1年間で1,000時間を達成するには、平日2〜3時間・休日5〜6時間のペースが目安です。
なお、2027年度から国家一般職の第1次試験日が5月2日に約1か月前倒しになることが人事院から発表されているため、受験年度によって逆算の起点が変わります。
教養のみの市役所・警察官・消防士であれば半年前からのスタートでも十分間に合います。
文系・理系による有利不利は、対策する試験種によって変わります。
行政職(事務系)の試験では、専門試験で法律・経済・政治が中心となるため、文系学部の学習内容と親和性が高い傾向があります。

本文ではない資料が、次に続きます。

(** * Personal Gains Tracker: the analytics aggregation pipeline

    A shallow embedding of the two Analytics screens of the workout
    tracker (window selection, interval generation, bucketed aggregation,
    the reads they issue and their error paths) and of the
    [workout_entries] table they read, with the properties the
    specification states about them.

    Conventions of the model.
    - A calendar date is a record (year, month 1..12, day); a JavaScript
      [Date] is a local wall-clock value: a calendar date and the
      milliseconds elapsed since local midnight.  The local zone is a fixed
      offset from UTC (no daylight-saving changes).
    - The ISO renderings "yyyy-MM-dd" and "yyyy-MM" that the code uses as
      matching keys are kept as the structured keys they denote
      ([DayKey], [MonthKey]); display labels are strings.
    - Decimal quantities (weight_kg, effort) are kept in the store as
      integers counting hundredths, the scale the table declares.  The
      client reads them as binary64 numbers and computes in binary64.
    - A record handed to a chart is a plain object: a finite map of its own
      properties, read and written as JavaScript does, with
      [Object.prototype] behind it. *)

From Stdlib Require Import ZArith Lia Floats Sorting.Sorted.
From stdpp Require Import base option list sorting gmap strings pretty.

Local Open Scope Z_scope.

(** ** Calendar dates *)

Module Calendar.

Record civil := Civil { c_year : Z; c_month : Z; c_day : Z }.

#[global] Instance civil_eq_dec : EqDecision civil.
Proof. solve_decision. Defined.

Definition is_leap (y : Z) : bool :=
  (y mod 4 =? 0) && (negb (y mod 100 =? 0) || (y mod 400 =? 0)).

Definition days_in_month (y m : Z) : Z :=
  if m =? 2 then (if is_leap y then 29 else 28)
  else if (m =? 4) || (m =? 6) || (m =? 9) || (m =? 11) then 30
  else 31.

Definition valid (c : civil) : Prop :=
  1 <= c_month c <= 12 /\ 1 <= c_day c <= days_in_month (c_year c) (c_month c).

(** Chronological order on calendar dates. *)
Definition civil_lt (a b : civil) : Prop :=
  c_year a < c_year b \/
  (c_year a = c_year b /\
   (c_month a < c_month b \/ (c_month a = c_month b /\ c_day a < c_day b))).

Definition civil_le (a b : civil) : Prop := civil_lt a b \/ a = b.

Definition civil_ltb (a b : civil) : bool :=
  (c_year a <? c_year b) ||
  ((c_year a =? c_year b) &&
   ((c_month a <? c_month b) || ((c_month a =? c_month b) && (c_day a <? c_day b)))).

Definition civil_eqb (a b : civil) : bool :=
  (c_year a =? c_year b) && (c_month a =? c_month b) && (c_day a =? c_day b).

Definition civil_leb (a b : civil) : bool := civil_ltb a b || civil_eqb a b.

(** [setDate(getDate() + 1)] and [setDate(getDate() - 1)] on a valid date. *)
Definition next_day (c : civil) : civil :=
  if c_day c <? days_in_month (c_year c) (c_month c)
  then Civil (c_year c) (c_month c) (c_day c + 1)
  else if c_month c <? 12 then Civil (c_year c) (c_month c + 1) 1
  else Civil (c_year c + 1) 1 1.

Definition prev_day (c : civil) : civil :=
  if 1 <? c_day c then Civil (c_year c) (c_month c) (c_day c - 1)
  else if 1 <? c_month c
       then Civil (c_year c) (c_month c - 1) (days_in_month (c_year c) (c_month c - 1))
       else Civil (c_year c - 1) 12 31.

(** An order-preserving rank: distinct valid dates have distinct ranks and
    a later date has a larger one.  It only bounds loop lengths. *)
Definition rank (c : civil) : Z := (c_year c * 12 + c_month c) * 32 + c_day c.

End Calendar.

Import Calendar.

(** ** JavaScript dates and the date-fns functions the screens call *)

Module DateFns.

Definition ms_per_day : Z := 86400000.

(** A [Date], read in local time. *)
Record jsdate := JsDate { date_of : civil; time_of : Z }.

Definition wf_date (d : jsdate) : Prop :=
  valid (date_of d) /\ 0 <= time_of d < ms_per_day.

(** [+a < +b] and [+a <= +b] on time values. *)
Definition date_ltb (a b : jsdate) : bool :=
  civil_ltb (date_of a) (date_of b) ||
  (civil_eqb (date_of a) (date_of b) && (time_of a <? time_of b)).

Definition date_leb (a b : jsdate) : bool := negb (date_ltb b a).

Definition date_le (a b : jsdate) : Prop :=
  civil_lt (date_of a) (date_of b) \/
  (date_of a = date_of b /\ time_of a <= time_of b).

Inductive exn :=
| RangeError (msg : string)
| TypeError (msg : string).

Inductive outcome (A : Type) :=
| Returns (a : A)
| Throws (e : exn).
Arguments Returns {A} a.
Arguments Throws {A} e.

(** [array.map(f)] on the array a call returned, if it returned. *)
Definition outcome_map {A B} (f : A -> B) (o : outcome A) : outcome B :=
  match o with
  | Returns a => Returns (f a)
  | Throws e => Throws e
  end.

(** [addDays]: [setDate(getDate() + amount)], the time of day is kept. *)
Definition shift_days (c : civil) (amount : Z) : civil :=
  if 0 <=? amount then Nat.iter (Z.to_nat amount) next_day c
  else Nat.iter (Z.to_nat (- amount)) prev_day c.

Definition addDays (d : jsdate) (amount : Z) : jsdate :=
  JsDate (shift_days (date_of d) amount) (time_of d).

Definition subDays (d : jsdate) (amount : Z) : jsdate := addDays d (- amount).

(** [addMonths]: move to the desired month and keep the day of the month,
    clamped to the last day of that month. *)
Definition addMonths (d : jsdate) (amount : Z) : jsdate :=
  let c := date_of d in
  let idx := c_year c * 12 + (c_month c - 1) + amount in
  let y' := idx / 12 in
  let m' := idx mod 12 + 1 in
  let daysInMonth := days_in_month y' m' in
  if daysInMonth <=? c_day c
  then JsDate (Civil y' m' daysInMonth) (time_of d)
  else JsDate (Civil y' m' (c_day c)) (time_of d).

Definition subMonths (d : jsdate) (amount : Z) : jsdate := addMonths d (- amount).
Definition addYears (d : jsdate) (amount : Z) : jsdate := addMonths d (amount * 12).
Definition subYears (d : jsdate) (amount : Z) : jsdate := addYears d (- amount).

(** The loop of [eachDayOfInterval]: [currentDate] sits at midnight, is
    pushed while it is not after [endTime], and moves on by one day. *)
Fixpoint day_loop (fuel : nat) (currentDate : civil) (endDate : jsdate)
  : list jsdate :=
  match fuel with
  | O => []
  | S fuel' =>
      if date_leb (JsDate currentDate 0) endDate
      then JsDate currentDate 0 :: day_loop fuel' (next_day currentDate) endDate
      else []
  end.

(** A number of iterations the loop cannot reach before its own condition
    stops it; the result does not depend on it ([day_loop_fuel]). *)
Definition day_fuel (startDate endDate : jsdate) : nat :=
  Z.to_nat (rank (date_of endDate) - rank (date_of startDate) + 1).

(** Modelled from the spec: date-fns is not among the sources; its
    [eachDayOfInterval] yields the start of every day from the day of
    [start] to the day of [end], and a reversed interval is rejected (the
    spec's InvalidRange, date-fns' RangeError "Invalid interval"). *)
Definition eachDayOfInterval (start end_ : jsdate) : outcome (list jsdate) :=
  if date_ltb end_ start then Throws (RangeError "Invalid interval")
  else Returns (day_loop (day_fuel start end_) (date_of start) end_).

Definition next_month (c : civil) : civil :=
  if c_month c <? 12 then Civil (c_year c) (c_month c + 1) (c_day c)
  else Civil (c_year c + 1) 1 (c_day c).

(** The loop of [eachMonthOfInterval]: [currentDate] sits at midnight of the
    first of a month and moves on by [setMonth(getMonth() + 1)]. *)
Fixpoint month_loop (fuel : nat) (currentDate : civil) (endDate : jsdate)
  : list jsdate :=
  match fuel with
  | O => []
  | S fuel' =>
      if date_leb (JsDate currentDate 0) endDate
      then JsDate currentDate 0 ::
           month_loop fuel' (next_month currentDate) endDate
      else []
  end.

Definition month_index (c : civil) : Z := c_year c * 12 + c_month c.
(** * Polymer analyzer: a shallow embedding of the analysis context,
      the Polymer property model, the behavior scanner, the custom-element
      reference scanner and the summary emitter.

    JavaScript strings are sequences of UTF-16 code units; objects that the
    code mutates in place are threaded through the functions explicitly, and
    a function that can throw returns a [Completion]. *)

From Stdlib Require Import NArith List String Ascii Bool Lia Sorted.
From stdpp Require Import base option list gmap.
Import ListNotations.

(** ** JavaScript strings *)

Abbreviation codeunit := N (only parsing).
Abbreviation jsstring := (list N) (only parsing).

(** An ASCII literal as a JavaScript string. *)
Definition js (s : string) : jsstring :=
  map N_of_ascii (list_ascii_of_string s).
Arguments js s%_string.

Definition isAZ (c : codeunit) : bool := (65 <=? c)%N && (c <=? 90)%N.
Definition isaz (c : codeunit) : bool := (97 <=? c)%N && (c <=? 122)%N.
Definition hyphen : codeunit := 45%N.

Definition asciiUpper (c : codeunit) : codeunit :=
  if isaz c then (c - 32)%N else c.
Definition asciiLower (c : codeunit) : codeunit :=
  if isAZ c then (c + 32)%N else c.

(** ** Source positions and warnings (model/model) *)

Record Position := { line : N; column : N }.
Record SourceRange := { file : jsstring; start : Position; end_ : Position }.

Inductive Severity := ERROR | WARNING | INFO.

Record Warning := {
  w_sourceRange : SourceRange;
  w_code : jsstring;
  w_message : jsstring;
  w_severity : Severity
}.
(** C9 as stated fails: with two entries in corrupted/ that are not
    visible, the count reported for it is 2, not the 0 visible ones. *)
Lemma count_tasks_corrupted_counts_hidden :
  visible_count Corrupted corrupted_leftovers_world = 0 /\
  exists c,
    fst (TaskManager.count_tasks corrupted_leftovers_world) = Ok c /\
    c !! "corrupted" = Some 2.
Proof.
  split; [reflexivity |].
  unfold TaskManager.count_tasks, bind, try_except, ret.
  rewrite !get_yaml_files_calm by done.
  rewrite os_listdir_calm by done. cbn.
  eexists. split; [reflexivity |]. by simplify_map_eq.
Qed.

(** ** Completion and its duration *)

Lemma ticks_write_entry p f w : ticks (write_entry p f w) = ticks w.
Proof. unfold write_entry. by destruct (fs w (fst p)). Qed.

Lemma ticks_delete_entry p w : ticks (delete_entry p w) = ticks w.
Proof. unfold delete_entry. by destruct (fs w (fst p)). Qed.

Lemma ticks_rename_to src dst w : ticks (rename_to src dst w) = ticks w.
Proof.
  unfold rename_to, move_file.
  destruct (lookup_file src w); [| done]. destruct (fs w (fst dst)); [| done].
  cbn. by rewrite ticks_write_entry, ticks_delete_entry.
Qed.

Lemma ticks_mk_locks w : ticks (mk_locks w) = ticks w.
Proof. unfold mk_locks. by destruct (fs w Locks). Qed.

Lemma self_pid_write_entry p f w : self_pid (write_entry p f w) = self_pid w.
Proof. unfold write_entry. by destruct (fs w (fst p)). Qed.

Lemma self_pid_delete_entry p w : self_pid (delete_entry p w) = self_pid w.
Proof. unfold delete_entry. by destruct (fs w (fst p)). Qed.

Lemma self_pid_rename_to src dst w : self_pid (rename_to src dst w) = self_pid w.
Proof.
  unfold rename_to, move_file.
  destruct (lookup_file src w); [| done]. destruct (fs w (fst dst)); [| done].
  cbn. by rewrite self_pid_write_entry, self_pid_delete_entry.
Qed.

Lemma now_tick w :
  now (tick w) = now w + match ticks w with [] => 0 | t :: _ => t end.
Proof. done. Qed.

Section Completion.

Variable py : runtime.

(** What [mark_completed] does to the record of a task. *)
Lemma mark_completed_record t d success results error w :
  data t = YMap d ->
  exists d' w',
    mark_completed py t success results error w
    = (Ok {| filename := filename t; data := YMap d'; path := path t |}, w') /\
    faults w' = faults w /\
    (forall q, lookup_file q w' = lookup_file q w) /\
    (forall x, has_dir w' x = has_dir w x) /\
    d' !! "completed_at" = Some (PStr (isoformat py (now w))) /\
    d' !! "duration_seconds" = Some (duration_of py d (now (tick w))) /\
    (forall k, k <> "completed_at" -> k <> "success" -> k <> "results" ->
               k <> "error" -> k <> "duration_seconds" -> d' !! k = d !! k).
Proof.
  intros Hd.
  unfold mark_completed, bind, try_except, set_data, lift, ret, datetime_now.
  cbn. rewrite Hd. cbn.
  unfold duration_of.
  rewrite !lookup_insert_ne by done.
  destruct (d !! "started_at") as [v |] eqn:Es; cbn.
  - destruct (py_fromisoformat py v) as [[start | start] | e] eqn:Ep; cbn.
    + eexists _, _. split; [reflexivity |].
      repeat split; try done; [by simplify_map_eq | by simplify_map_eq |].
      intros k ? ? ? ? ?. by simplify_map_eq.
    + eexists _, _. split; [reflexivity |].
      repeat split; try done; [by simplify_map_eq | by simplify_map_eq |].
      intros k ? ? ? ? ?. by simplify_map_eq.
    + eexists _, _. split; [reflexivity |].
      repeat split; try done; [by simplify_map_eq | by simplify_map_eq |].
      intros k ? ? ? ? ?. by simplify_map_eq.
  - eexists _, _. split; [reflexivity |].
    repeat split; try done; [by simplify_map_eq | by simplify_map_eq |].
    intros k ? ? ? ? ?. by simplify_map_eq.
Qed.

End Completion.

Create Rewrite HintDb world.
#[local] Hint Rewrite faults_write_entry faults_delete_entry faults_rename_to
  faults_remove_if_present faults_tick faults_mk_locks faults_publish
  has_dir_write_entry has_dir_delete_entry has_dir_rename_to
  has_dir_remove_if_present has_dir_tick has_dir_mk_locks has_dir_publish
  now_write_entry now_delete_entry now_rename_to now_mk_locks
  ticks_write_entry ticks_delete_entry ticks_rename_to ticks_mk_locks
  lookup_file_tick lookup_file_mk_locks : world.

(** Discharges that a world built from a calm one is calm. *)
Ltac calm_tac :=
  unfold calm in *; autorewrite with world; try assumption; try congruence.

Section Finalization.

Variable py : runtime.
Variable globals : list string.
Variable self : TaskScheduler.t.

(** C6, as the code has it. [move_to_done] on a task whose record is a
    mapping, in a calm world with a done/ directory, returns True and
    leaves in done/ a record whose [completed_at] is the first reading of
    the clock and whose [duration_seconds] is the second reading minus
    [started_at] when that parses as a naive instant, and 0 when it is
    absent, malformed, or parses with an offset (the naive reading of the
    clock minus an aware instant raises TypeError, which is caught).
    Nothing clamps the difference. *)
Theorem move_to_done_duration task d success results error w :
  calm w ->
  TaskScheduler._shutdown self = false ->
  data task = YMap d ->
  has_dir w Done = true ->
  exists w' f d',
    TaskScheduler.move_to_done py self (Some task) success results error w
    = (Ok true, w') /\
    lookup_file (Done, filename task) w' = Some f /\
    body f = Doc (YMap d') /\
    d' !! "completed_at" = Some (PStr (isoformat py (now w))) /\
    d' !! "duration_seconds" = Some (duration_of py d (now (tick w))).
Proof.
  intros Hc Hs Hd Hdone.
  unfold TaskScheduler.move_to_done. rewrite Hs.
  unfold bind, try_except.
  rewrite acquire_lock_calm by done.
  rewrite safe_rename_calm by calm_tac.
  set (w2 := rename_to _ _ (mk_locks w)).
  destruct (mark_completed_record py task d success results error w2 Hd)
    as (d' & w3 & Hm & Hf & Hl & Hh & Hca & Hdu & _).
  rewrite Hm. cbn [data filename path].
  assert (Hc3 : calm w3) by (unfold calm; rewrite Hf; subst w2; calm_tac).
  assert (Hd3 : has_dir w3 Done = true).
  { rewrite Hh. subst w2. autorewrite with world. by rewrite Hdone. }
  rewrite atomic_write_yaml_calm by done. cbn [dot_tmp fst snd]. rewrite Hd3.
  rewrite safe_rename_calm by calm_tac.
  rewrite try_remove_calm by calm_tac.
  eexists _, _, d'. split; [reflexivity |].
  rewrite lookup_file_remove_if_present, decide_False by done.
  rewrite lookup_file_rename_to.
  rewrite lookup_file_publish by done. rewrite decide_True by done.
  rewrite has_dir_publish. cbn [fst]. rewrite Hd3. rewrite decide_True by done.
  split; [reflexivity |]. split; [reflexivity |].
  split.
  - rewrite Hca. subst w2. by autorewrite with world.
  - rewrite Hdu. subst w2. rewrite !now_tick. by autorewrite with world.
Qed.

End Finalization.

Lemma move_to_done_duration_witness :
  exists w' f d',
    TaskScheduler.move_to_done decimal_runtime plain_scheduler (Some early_task)
      true (PList [PInt 1; PInt 2]) PNone early_world
    = (Ok true, w') /\
    lookup_file (Done, "task_A.yaml") w' = Some f /\
    body f = Doc (YMap d') /\
    d' !! "completed_at" = Some (PStr "1000000") /\
    d' !! "duration_seconds"
    = Some (duration_of decimal_runtime early_record (now (tick early_world))).
Proof.
  apply (move_to_done_duration decimal_runtime plain_scheduler early_task
           early_record true (PList [PInt 1; PInt 2]) PNone early_world);
    reflexivity.
Defined.

(** C6 as stated fails: a task whose [started_at] is 5 s, completed when
    the clock shows 1 s, gets a duration of -4 s, in the record that
    [mark_completed] builds and in the file that [move_to_done] leaves. *)
Lemma move_to_done_negative_duration :
  (let r := mark_completed decimal_runtime early_task true PNone PNone
              early_world in
   match fst r with
   | Ok t' => py_get (data t') "duration_seconds" PNone
   | Raise e => Raise e
   end = Ok (PFloat (-4000000))) /\
  (let r := TaskScheduler.move_to_done decimal_runtime plain_scheduler
              (Some early_task) true PNone PNone early_world in
   fst r = Ok true /\
   field_at (Done, "task_A.yaml") "duration_seconds" (snd r)
   = Some (PFloat (-4000000))).
Proof. split; [| split]; by vm_compute. Qed.

(** ** Selection of the next task *)

Section Selection.

Variable py : runtime.
Variable self : TaskScheduler.t.

(** scheduler.py never binds the name [yaml]: the priority of every file
    is read as 0, in every world. *)
Lemma _get_task_priority_unbound filename w :
  fst (TaskScheduler._get_task_priority TaskScheduler.module_names filename w)
  = Ok (PInt 0).
Proof.
  unfold TaskScheduler._get_task_priority, try_except, bind,
    TaskScheduler.global_name.
  destruct (open_read (Todo, filename) w) as [[c | e] w']; reflexivity.
Qed.

End Selection.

ただし教養試験の数的処理・判断推理は理系出身者が得意とする計算や論理思考を問う内容のため、文系受験者がより多くの学習時間を必要とする科目です。
理系出身の場合は、数的処理を早期に得点源として固めたうえで、法律系の専門科目を追加学習するアプローチが合理的です。
最終的には、どちらの学部出身であっても対策の質と量が合否を決める要因となります。
大卒程度と高卒程度では、試験の難易度と出題範囲が大きく異なります。
国家公務員の場合、大卒程度の国家一般職(行政区分)では専門試験が課され、16科目から8科目を選択して解答します。
高卒程度の国家一般職(高卒者試験)は教養試験のみで受験できますが、年齢上限が設定されているため、受験できる期間が限られています。
難易度は大卒程度のほうが高く、必要な学習時間も多くなります。
独学でコストを抑えながら受験したい場合は、教養のみで受験できる試験種を選ぶことが、現実的な戦略の一つです。
自分が受けられる試験種の受験資格は、人事院または各自治体の公式サイトで確認することを強くおすすめします。
独学でも数的処理を合格ラインまで引き上げることは十分可能です。
数的処理は公務員試験の教養科目で最も配点が高く、国家一般職の基礎能力試験では教養全体の約47%を占めます。
苦手意識を持つ受験者が多い科目ですが、攻略の本質は「解法パターンの暗記」にあります。
満点を狙わず合格ライン(6割前後)を目指す前提で、数的推理・判断推理・資料解釈の順に定番の解法パターンを20〜30種類ストックする方法が、独学合格者の多くが実践しているアプローチです。
実務教育出版の新スーパー過去問ゼミ7シリーズは難易度表示と出題頻度が確認できるため、独学者が自分のペースで取り組みやすい教材として長年支持されています。